Elsevier, The Lancet Regional Health - Western Pacific, Volume 40, November 2023
Wong S.M.Y., Chen E.Y.H., Suen Y.N., Wong C.S.M., Chang W.C., Chan S.K.W. et al.
Background: Hong Kong is among the many populations that has experienced the combined impacts of social unrest and the COVID-19 pandemic. Despite concerns about further deteriorations in youth mental health globally, few epidemiological studies have been conducted to examine the prevalence and correlates of major depressive episode (MDE) and other major psychiatric disorders across periods of population-level changes using diagnostic interviews.

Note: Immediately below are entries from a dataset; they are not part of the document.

(* ===== verification/Daemon.v ===== *)
(** * The daemon (cmd/spiderd/main.go)

    What [spiderd] does around the engine: accepting a sync request and
    choosing its origin, the work after a successful sync, the status report,
    the chunk cache at startup, the heartbeat and the readiness probe.  The
    goroutine that a request starts is returned as the arguments of [Sync].
    The flags, the wiring and the goroutines are in DaemonMain.  The properties
    are about the chunks of pinned artifacts, under everything that the daemon
    does to the disk and the index ([daemonStep]). *)

From S2P Require Import Prelude GoFloat Digest GoPath Json Manifest GoFs Chunker ChunkStore StoreRuns Materializer Quota.
From S2P Require Import Retain Source Peer Config Engine.
Local Open Scope go_scope.

Module Daemon.

Section daemon.
Context {D : Digest} {SS : SortSlice} {MC : ManifestCodec} {IC : IndexCodec} {PU : ParseURI}.
Context {X : Type} {HQ : HasQuota X}.

Record daemonSyncHandler := mkHandler {
  nodeID : string;
  cache : ChunkStore X;
  mgr : option (QuotaManager X);
  pinned : gset string;
  s3 : S3.S3Config
}.
Implicit Types h : daemonSyncHandler.

(** ** Requests *)

(** The S3 client, the context of a request and the number of pages that a
    listing has at most. *)
Context (connect : S3.S3Config -> res (S3.client X)) (ctx : string -> option error) (pages : nat).

(** The origin of a request; without one only peers are asked. *)
Definition chooseOrigin h (originURI : string) : IO X (option (Src.Source X)) :=
  if negb (bool_decide (originURI = "")) then
    do r <- attempt (ParseSourceURI connect ctx pages originURI (S3.Endpoint (s3 h)) (S3.Region (s3 h))
                       (S3.AccessKey (s3 h)) (S3.SecretKey (s3 h)));
    ioRet match r with Ok (src, _) => Some src | Err _ => None end
  else if negb (bool_decide (S3.Bucket (s3 h) = "")) then
    ioRet match S3.NewS3Source connect (s3 h) with Ok s => Some (S3.asSource pages s) | Err _ => None end
  else ioRet None.

(** The job id, and what the goroutine calls [Sync] with. *)
Definition HandleSync h (manifestJSON : bytes) (destPath originURI : string)
    : IO X (string * (ArtifactManifest * string * option (Src.Source X))) :=
  do manifest <- wrapErr "invalid manifest JSON" (liftRes (ParseManifest manifestJSON));
  do t <- getNow;
  do origin <- chooseOrigin h originURI;
  ioRet ("job-" +:+ pretty t, (manifest, destPath, origin)).

Definition afterSuccessfulSync h (manifest : ArtifactManifest) : IO X unit :=
  match mgr h with
  | None => ioRet tt
  | Some m =>
      do_ (if bool_decide (ArtifactID manifest ∈ pinned h) then ignore (Pin m manifest) else ioRet tt);
      ignore (MaybeEvict m)
  end.

(** ** Status *)

Definition jobStatus (j : SyncJob) : SyncJobStatus :=
  mkJobStatus (JobID j) (jArtifactID j) (Status j) (TotalChunks j) (DownloadedChunks j) (PeerChunks j) (OriginChunks j)
    (ErrorMessage j) (SkippedChunks j) (PeerBytes j) (OriginBytes j).
(* ===== verification/DaemonMain.v ===== *)
(** * The daemon process (cmd/spiderd/main.go, main)

    The flags and the environment, what the flags and the configuration give to
    each part of the daemon, and the life of the process: the goroutine that
    registers with the tracker and sends heartbeats, the loops of the advertiser
    and of the index, the goroutine that shuts everything down, and the server
    that [main] waits for.  They run in any order; a call to the tracker is
    noted when its connection is open.  Log lines and gauges are left out. *)

From S2P Require Import Prelude GoFloat Digest GoPath Json Manifest GoFs Chunker ChunkStore StoreRuns Materializer Quota.
From S2P Require Import Retain IndexFile Source Peer PeerLimits Config Advertise Topology Scheduler Engine EngineSafety NetUtil Daemon.
Local Open Scope go_scope.

Module Main.

(** ** Flags *)

(** [os.Getenv], [os.Hostname] and the time at the start. *)
Record environment := mkEnv { Getenv : environ; osHostname : string; startTime : Z }.

Definition getEnvOrDefault (env : environment) (key defVal : string) : string := nonemptyOr defVal (Getenv env key).

Definition hostname (env : environment) : string :=
  nonemptyOr ("node-" +:+ pretty (startTime env / 1000000000)%Z) (osHostname env).

(** The flags that the command line gives. *)
Record arguments := mkArgs { given : string -> option string; givenPort : option Z }.

Record flags := mkFlags {
  configPath : string; nodeID : string; port : Z; httpAddr : string; advertiseAddr : string; trackerAddr : string;
  cacheDir : string; region : string; zone : string; rack : string; host : string; logFormat : string;
  s3Cfg : S3.S3Config
}.

Definition parseFlags (env : environment) (args : arguments) : flags :=
  let str name defVal := default defVal (given args name) in
  let get := getEnvOrDefault env in
  mkFlags (str "config" "") (str "node-id" (get "NODE_ID" (hostname env))) (default 50052%Z (givenPort args))
    (str "http-addr" "") (str "advertise-addr" (get "ADVERTISE_ADDR" "")) (str "tracker" (get "TRACKER_ADDR" "127.0.0.1:50051"))
    (str "cache-dir" (get "CACHE_DIR" DefaultDataDir)) (str "region" (get "REGION" "us-east-1")) (str "zone" (get "ZONE" "zone-a"))
    (str "rack" (get "RACK" "rack-1")) (str "host" (get "HOST" (hostname env))) (str "log-format" "")
    (S3.mkS3Config (str "s3-bucket" (get "S3_BUCKET" "")) (str "s3-endpoint" (get "MINIO_ENDPOINT" (get "S3_ENDPOINT" "")))
       (str "s3-region" (get "AWS_REGION" "us-east-1"))
       (str "s3-access-key" (get "MINIO_ROOT_USER" (get "AWS_ACCESS_KEY_ID" "minioadmin")))
       (str "s3-secret-key" (get "MINIO_ROOT_PASSWORD" (get "AWS_SECRET_ACCESS_KEY" "minioadmin"))) true).

(** ** Wiring *)

(** The flags over the configuration. *)
Definition overlay (f : flags) (c : Config) : Config :=
  let cc := ChunkCache c in
  mkConfig
    (if negb (bool_decide (httpAddr f = "")) then httpAddr f else nonemptyOr (HTTPAddr c) (nHTTPAddr (Node c)))
    (nonemptyOr (LogFormat c) (logFormat f)) (cStore c) (MetaCache c) (Config.Cache c)
    (mkChunkCache (nonemptyOr (ccDir cc) (cacheDir f)) (ccMaxBytes cc) (ccLowWatermark cc) (ccHighWatermark cc) (ccPinned cc))
    (DiskCache c) (Node c) (Config.Advertisement c) (Config.PeerDiscovery c) (Download c) (Origin c) (Upload c) (PeerClient c)
    (Config.Retry c).

(** A connection to the tracker; [grpc.Dial] may refuse the address. *)
Definition dialTracker (dial : string -> option error) (f : flags) : bool :=
  negb (bool_decide (trackerAddr f = "")) && match dial (trackerAddr f) with None => true | Some _ => false end.

Definition advAddress (f : flags) : string := nonemptyOr (nodeID f +:+ ":" +:+ pretty (port f)) (advertiseAddr f).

Methods: We conducted a territory-wide household-based epidemiological study from 2019 to 2022 targeting young people aged 15–24 years. MDE, generalised anxiety disorder (GAD), panic disorder (PD), and bipolar disorder (BD) were assessed using the Composite International Diagnostic Interview–Screening Scales in 3340 young people. Psychotic disorders were assessed by experienced psychiatrists according to the DSM. Help-seeking patterns were also explored. Findings: 16.6% had any mental disorder (13.7% 12-month MDE, 2.3% BD, 2.1% GAD, 1.0% PD, 0.6% psychotic disorder). The prevalence of MDE increased from 13.2% during period 1 (May 2019–June 2020) to 18.1% during period 2 (July–December 2020), followed by 14.0% during period 3 (January–June 2021) and 13.2% during period 4 (July 2021–June 2022). Different stressors uniquely contributed to MDE across periods: social unrest-related stressors during period 1, COVID-19 stressors during period 2, and personal stressors during periods 3–4. Lower resilience, loneliness, frequent nightmares, and childhood adversity were consistently associated with MDE. Compared to other conditions, those with MDE showed the lowest service utilisation rate (16.7%). Perceiving services to “cost too much” and “talked to friends or relatives instead” were among the major reasons for not seeking help. MDE was also significantly associated with poorer functioning and health-related quality of life. Interpretation: MDE can be sensitive to population-level changes, although its persistently elevated prevalence across the study period is of concern. Efforts to mitigate their impacts on youth mental health alongside personal risk factors are needed. Further work is required to increase the availability and acceptability of youth-targeted mental health services. Funding: Food and Health Bureau (HKSAR Government).